11. Headache is not a common result of inhalation: few instances in which I have heard it complained of, occurred in persons in good health and inclined to plethora, and passed off spontaneously.

12. In describing the circumstances that modify the action of narcotic vapours, it was stated* that, in the hysterical diathesis, inhalation was liable to induce a paroxysm of the disorder, which might recur as the narcotism was diminishing. (*Last vol. p. 1022.) This usually soon subsides, but there are a few cases in which it remains troublesome for two or three hours. I have seen hysteria two or three times in the male, after ether and chloroform, in patients who had previously had the complaint. I have not found it to require any treatment, except in the case mentioned before;† and if it do, it should be treated in the usual way. (†Loc. cit.)
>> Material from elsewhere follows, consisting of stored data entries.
(* ===== verification/Control.v ===== *)
(** * The control protocol and its client (worker/control/control.go)

    One JSON object per line, one connection per request. What the connection does
    (dialling, writing, the bytes that arrive, the contexts) is a [transport]. *)

From S2P Require Import Prelude GoStrings StrFacts Json JsonText JsonRead Scrub RProxy Candidate.
From stdpp Require Import options.

Definition Operation := string.
Definition OperationStage : Operation := "stage".
Definition OperationValidate : Operation := "validate".
Definition OperationPromote : Operation := "promote".
Definition OperationReload : Operation := "reload".
Definition OperationHealth : Operation := "health".
Definition OperationRollback : Operation := "rollback".
Definition Operations : list Operation :=
  [OperationStage; OperationValidate; OperationPromote; OperationReload; OperationHealth; OperationRollback].

Record Request := mkRequest {
  RequestID : string; ROperation : Operation; RService : Service; RqRevision : string; RqChecksum : string; RqPath : string }.
(** [ROutput]: [None] is nil, the key being absent. *)
Record Response := mkResponse {
  RespID : string; ROK : bool; RespOperation : Operation; ROutput : option string; RError : string }.
#[global] Instance Request_eq_dec : EqDecision Request.
Proof. solve_decision. Defined.
#[global] Instance Response_eq_dec : EqDecision Response.
Proof. solve_decision. Defined.

Definition maxResponseBytes : nat := Nat.pow 2 23.

(** ** The request line *)
Definition request_tree (r : Request) : json :=
  JObj [("requestId", JStr (RequestID r)); ("operation", JStr (ROperation r)); ("service", JStr (RService r));
        ("revisionId", JStr (RqRevision r)); ("checksum", JStr (RqChecksum r)); ("candidatePath", JStr (RqPath r))].
Definition MarshalRequest (r : Request) : string := wire false (request_tree r) +:+ nl.

(** ** The response line: decoding into the struct

    Keys are matched without regard to case and decoded in document order. *)
Definition raw_field {A} (m : rawmap) (name : string) (dec : string -> A -> option A) (cur : A) : option A :=
  foldl (fun acc f => a ← acc; if foldName f.1 =? foldName name then dec f.2 a else Some a) (Some cur) m.
Definition raw_dec {A} (dec : decoder A) (raw : string) (cur : A) : option A :=
  v ← json_decode raw; dec v cur.
(** [RawMessage.UnmarshalJSON]: the text as it stands, a null included. *)
Definition dec_raw (raw : string) (_ : option string) : option (option string) := Some (Some raw).
Definition zero_response : Response := mkResponse "" false "" None "".
Definition decodeResponse (text : string) : option Response :=
  if negb (json_Valid text) then None else
  match skip_ws text with
  | String c s =>
      if ascii_eqb c "{" then
        m ← raw_pairs (S (String.length s)) s;
        id ← raw_field m "requestId" (raw_dec dec_string) "";
        ok ← raw_field m "ok" (raw_dec dec_bool) false;
        operation ← raw_field m "operation" (raw_dec dec_string) "";
        output ← raw_field m "output" dec_raw None;
        error ← raw_field m "error" (raw_dec dec_string) "";
        Some (mkResponse id ok operation output error)
      else if ascii_eqb c "n" then Some zero_response else None
  | EmptyString => None
  end.

(** ** One exchange *)
(** The first line of a stream, without its line feed, and the rest. *)
Fixpoint cut_line (s : string) : option (string * string) :=
  match s with
  | EmptyString => None
  | String c s => if ascii_eqb c LF then Some ("", s) else '(l, r) ← cut_line s; Some (String c l, r)
  end.
Inductive ctx_state : Type := Live | Canceled | DeadlineExceeded.
Record net_error := mkNetError { NText : string; NDeadline : bool }.
Record transport := mkTransport {
  T_dial : option net_error;
  T_write : option net_error;
  T_received : string;
  (** how the stream ends: [None] is EOF *)
  T_end : option net_error;
  (** the caller's context, and the call's, when the exchange has failed *)
  T_ctx : ctx_state;
  T_call : ctx_state;
  (** the caller's own deadline has passed *)
  T_caller_late : bool }.

Inductive client_error : Type :=
| ECtx (c : ctx_state)
| ENet (e : net_error)
| EClosed
| EDecode
| ETimedOut
| EMismatchID
| EMismatchOperation.
Definition ctxOr (c : ctx_state) (e : client_error) : client_error := match c with Live => e | _ => ECtx c end.

Definition exchange (t : transport) (line : string) : result client_error Response :=
  match T_dial t with
  | Some e => Err (ENet e)
  | None =>
  match T_write t with
  | Some e => Err (ctxOr (T_call t) (ENet e))
  | None =>
  match cut_line (take_s maxResponseBytes (T_received t)) with
  | None =>
      Err (match (if (maxResponseBytes <=? String.length (T_received t))%nat then None else T_end t) with
           | Some e => ctxOr (T_call t) (ENet e)
           | None => ctxOr (T_call t) EClosed
           end)
  | Some (text, _) =>
      match decodeResponse (text +:+ nl) with
      | Some response => Ok response
      | None => Err EDecode
      end
  end end end.

(** [os.ErrDeadlineExceeded] in the error, or the call's context past its deadline. *)
Definition timed_out (t : transport) (e : client_error) : bool :=
  match e with ENet e => NDeadline e | _ => false end
  || match T_call t with DeadlineExceeded => true | _ => false end.
(** [connect line] is what the connection that carries [line] does. *)
Definition Execute (connect : string -> transport) (request : Request) : result client_error Response :=
  let line := MarshalRequest request in
  let t := connect line in
  match exchange t line with
  | Err e =>
      Err (match T_ctx t with
           | Live => if timed_out t e then if T_caller_late t then ECtx DeadlineExceeded else ETimedOut else e
           | c => ECtx c
           end)
  | Ok response =>
      if negb (RespID response =? RequestID request) then Err EMismatchID
      else if negb (RespOperation response =? ROperation request) then Err EMismatchOperation
      else Ok response
  end.

(** The texts of the client's own errors. *)
Definition client_message (decode : string) (e : client_error) : string :=
  match e with
  | ECtx Canceled => "context canceled"
  | ECtx _ => "context deadline exceeded"
  | ENet e => NText e
  | EClosed => "Control connection closed before a response line"
  | EDecode => decode
  | ETimedOut => "Control request timed out"
  | EMismatchID => "Control response request ID does not match"
  | EMismatchOperation => "Control response operation does not match"
  end.

Definition quiet (received : string) : transport := mkTransport None None received None Live Live false.
Example execute_examples :
  let r := mkRequest "r1" OperationHealth ServiceNginx "rev" "sum" "/c" in
  MarshalRequest r = "{" +:+ q "requestId" +:+ ":" +:+ q "r1" +:+ "," +:+ q "operation" +:+ ":" +:+ q "health" +:+ ","
    +:+ q "service" +:+ ":" +:+ q "nginx" +:+ "," +:+ q "revisionId" +:+ ":" +:+ q "rev" +:+ ","
    +:+ q "checksum" +:+ ":" +:+ q "sum" +:+ "," +:+ q "candidatePath" +:+ ":" +:+ q "/c" +:+ "}" +:+ nl
  /\ Execute (fun _ => quiet ("{" +:+ q "requestID" +:+ ":" +:+ q "r1" +:+ ", " +:+ q "operation" +:+ ":" +:+ q "health"
       +:+ "," +:+ q "ok" +:+ ":true," +:+ q "output" +:+ ": {" +:+ q "a" +:+ " : 1} }" +:+ nl +:+ "junk")) r
     = Ok (mkResponse "r1" true "health" (Some ("{" +:+ q "a" +:+ " : 1}")) "")
  /\ Execute (fun _ => quiet ("null" +:+ nl)) r = Err EMismatchID
  /\ Execute (fun _ => quiet "{}") r = Err EClosed.
Proof. by vm_compute. Qed.
(** ** Lines *)
Lemma slice_step room c s : ReadSlice (S room) (String c s) =
  if ascii_eqb c LF then (char LF, Delimiter, s) else let '(t, e, r) := ReadSlice room s in (String c t, e, r).
Proof. reflexivity. Qed.
(** What a slice leaves of the line it is in. *)
Lemma slice_spec room : forall s, match ReadSlice room s with
  | (t, Delimiter, r) => exists l, cut_line s = Some (l, r) /\ t = l +:+ char LF
  | (t, BufferFull, r) => s = t +:+ r /\ String.length t = room
      /\ cut_line s = match cut_line r with Some (l, r') => Some (t +:+ l, r') | None => None end
  | (_, StreamEnd, _) => cut_line s = None
  end.
Proof.
  induction room as [|room IH]; intros s.
  - cbn. split; [done|]. split; [done|]. by destruct (cut_line s) as [[l r]|].
  - destruct s as [|c s]; [done|]. rewrite slice_step. destruct (ascii_eqb c LF) eqn:Hc.
    + exists "". cbn [cut_line]. by rewrite Hc.
    + specialize (IH s). cbn [cut_line]. rewrite Hc. destruct (ReadSlice room s) as [[t e] r]. destruct e.
      * destruct IH as (l&->&->). exists (String c l). done.
      * destruct IH as (->&Hl&->). split; [done|]. split; [cbn; lia|]. by destruct (cut_line r) as [[l r']|].
      * by rewrite IH.
Qed.
Lemma take_line l : take_s (String.length (l +:+ char LF) - 1) (l +:+ char LF) = l.
Proof. rewrite length_app_s. cbn [char String.length]. replace (_ + 1 - 1) with (String.length l) by lia. apply take_s_app. Qed.
Lemma slen_app s t : slen (s +:+ t) = (slen s + slen t)%Z.
Proof. unfold slen. rewrite length_app_s. lia. Qed.
Lemma slen_nonneg s : (0 <= slen s)%Z.
Proof. unfold slen. lia. Qed.
Definition one_line (l : string) : line_read := if (maxRequestBytes <? slen l)%Z then TooLong else Line l.
Definition line_of (p s : string) : line_read * option string :=
  match cut_line s with Some (l, r) => (one_line (p +:+ l), Some r) | None => (LinesEnd, None) end.

(** [p] is what the earlier slices of the line held. *)
Lemma read_loop_spec fuel : forall p line tooLong s, String.length s < fuel ->
  tooLong = (maxRequestBytes + 1 <? slen p)%Z -> (tooLong = false -> line = p) ->
  let '(o, r) := read_loop fuel line tooLong s in
  o = (line_of p s).1 /\ match (line_of p s).2 with Some r' => r = r' | None => True end.
Proof.
  induction fuel as [|fuel IH]; intros p line tooLong s Hf Ht Hline; [lia|]. cbn [read_loop].
  pose proof (slice_spec bufferSize s) as Hs. assert (0 < bufferSize) as Hb by (unfold bufferSize; apply Nat.neq_0_lt_0, Nat.pow_nonzero; lia).
  destruct (ReadSlice bufferSize s) as [[chunk e] r].
  destruct (if tooLong then (line, true) else _) as [line' tooLong'] eqn:E.
  assert (tooLong' = (maxRequestBytes + 1 <? slen (p +:+ chunk))%Z /\ (tooLong' = false -> line' = p +:+ chunk)) as [Ht' Hline'].
  { pose proof (slen_nonneg chunk). rewrite slen_app. destruct tooLong.
    - injection E as <- <-. split; [|done]. symmetry in Ht. bsimp. symmetry. apply Z.ltb_lt. lia.
    - rewrite (Hline eq_refl) in E. destruct (maxRequestBytes + 1 <? slen p + slen chunk)%Z; by injection E as <- <-. }
  unfold line_of. destruct e.
  - destruct Hs as (l&->&->). cbn [fst snd]. split; [|done]. unfold one_line.
    assert (slen (p +:+ l +:+ char LF) = slen (p +:+ l) + 1)%Z as Hl by (rewrite !slen_app; change (slen (char LF)) with 1%Z; lia).
    rewrite Hl in Ht'. destruct tooLong'.
    + symmetry in Ht'. bsimp. assert ((maxRequestBytes <? slen (p +:+ l))%Z = true) as -> by (apply Z.ltb_lt; lia). done.
    + symmetry in Ht'. bsimp. assert ((maxRequestBytes <? slen (p +:+ l))%Z = false) as -> by (apply Z.ltb_ge; lia).
      rewrite (Hline' eq_refl), <- app_assoc_s. by rewrite take_line.
  - destruct Hs as (->&Hl&->). rewrite length_app_s in Hf. specialize (IH (p +:+ chunk) line' tooLong' r ltac:(lia) Ht' Hline').
    unfold line_of in IH. destruct (read_loop fuel line' tooLong' r) as [o r']. destruct (cut_line r) as [[l r'']|]; [|done].
    rewrite <- app_assoc_s. exact IH.
  - rewrite Hs. done.
Qed.
Lemma readLine_cut s : let '(o, r) := readLine s in
  o = (line_of "" s).1 /\ match (line_of "" s).2 with Some r' => r = r' | None => True end.
Proof. apply read_loop_spec; [lia|done|done]. Qed.

Lemma cut_Split s : Split LF s = match cut_line s with Some (l, r) => l :: Split LF r | None => [s] end.
Proof.
  induction s as [|c s IH]; [done|]. cbn [Split cut_line].
  assert (ascii_eqb LF c = ascii_eqb c LF) as ->.
  { unfold ascii_eqb. apply bool_decide_ext. split; congruence. }
  destruct (ascii_eqb c LF); [done|]. rewrite IH. by destruct (cut_line s) as [[l r]|].
Qed.
Lemma cut_shorter s l r : cut_line s = Some (l, r) -> s = l +:+ char LF +:+ r.
Proof.
  revert l. induction s as [|c s IH]; intros l; cbn [cut_line]; [done|]. destruct (ascii_eqb c LF) eqn:Hc.
  - intros [= <- <-]. by apply ascii_eqb_eq in Hc as ->.
  - destruct (cut_line s) as [[l' r']|]; [|done]. intros [= <- <-]. cbn. by rewrite (IH l').
Qed.
Lemma cut_line_app l r : free_of LF l -> cut_line (l +:+ char LF +:+ r) = Some (l, r).
Proof.
  induction l as [|c l IH]; [done|]. intros [Hc Hl]%free_of_cons. cbn [String.append cut_line].
  destruct (ascii_eqb c LF) eqn:E; [apply ascii_eqb_eq in E; congruence|]. by rewrite IH.
Qed.

(** ** A connection answers its complete lines

    [complete_lines]: what stands before each line feed. *)
Definition complete_lines (s : string) : list string := removelast (Split LF s).
Lemma complete_cons s l r : cut_line s = Some (l, r) -> complete_lines s = l :: complete_lines r.
Proof.
  intros H. unfold complete_lines. rewrite cut_Split, H. destruct (Split_cons LF r) as (w&ws&->). done.
Qed.
Lemma complete_none s : cut_line s = None -> complete_lines s = [].
Proof. intros H. unfold complete_lines. by rewrite cut_Split, H. Qed.

Section connection.
Context (handlers : Handlers) (write : list server_event -> string -> option bool) (stream_end : option bool).
Context (ctx_done : list server_event -> bool).

(** The specification: each line is handled and answered before the next one, until a
    write fails; the end of the stream is reported last. *)
Definition reply_to (l : string) : prog server_event (option bool) :=
  response ← line_response handlers (one_line l);
  call (fun h => write h (MarshalResponse response)) (SReply (MarshalResponse response)).
Fixpoint answer_lines (ls : list string) : prog server_event unit :=
  match ls with
  | [] => match stream_end with Some closed => socket_error ctx_done closed | None => mret tt end
  | l :: ls => failed ← reply_to l; match failed with Some closed => socket_error ctx_done closed | None => answer_lines ls end
  end.

Lemma bind_assoc_prog {A B C} (m : prog server_event A) (f : A -> prog server_event B) (g : B -> prog server_event C) h :
  ((m ≫= f) ≫= g) h = (m ≫= fun a => f a ≫= g) h.
Proof. unfold mbind, prog_bind. by destruct (m h). Qed.
Lemma bind_ext_prog {A B} (m : prog server_event A) (f g : A -> prog server_event B) h :
  (forall a h, f a h = g a h) -> (m ≫= f) h = (m ≫= g) h.
Proof. intros H. unfold mbind, prog_bind. by destruct (m h). Qed.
My own experience of hysteria, as a sequela of inhalation, is, that it forms no great impediment to its employment. Mr. Tomes,* however, has related three cases with which he had been made acquainted, where the disorder was more lasting and troublesome; and one case in which the use of chloroform was followed by worse effects than hysteria, viz. delirium, and subsequently an occasional vacancy in the patient's manner, leading her medical man to forbode insanity, sooner or later. (*See Review in Med. Gaz., last vol. p. 545.) In this last case, however, the patient had an overdose of the vapour, having been "almost pulseless-–scarcely breathing," with a ghastly countenance. The chloroform was given by a dentist who evidently did not understand its effects, having first asserted that the lady was "under its full influence," when she, in fact, heard what he said, and then having given an overdose. The case only confirms a maxim, now beginning to be better understood than when chloroform was first suddenly brought into universal notice-–viz. that it ought not to be used except by medical men who have studied its effects.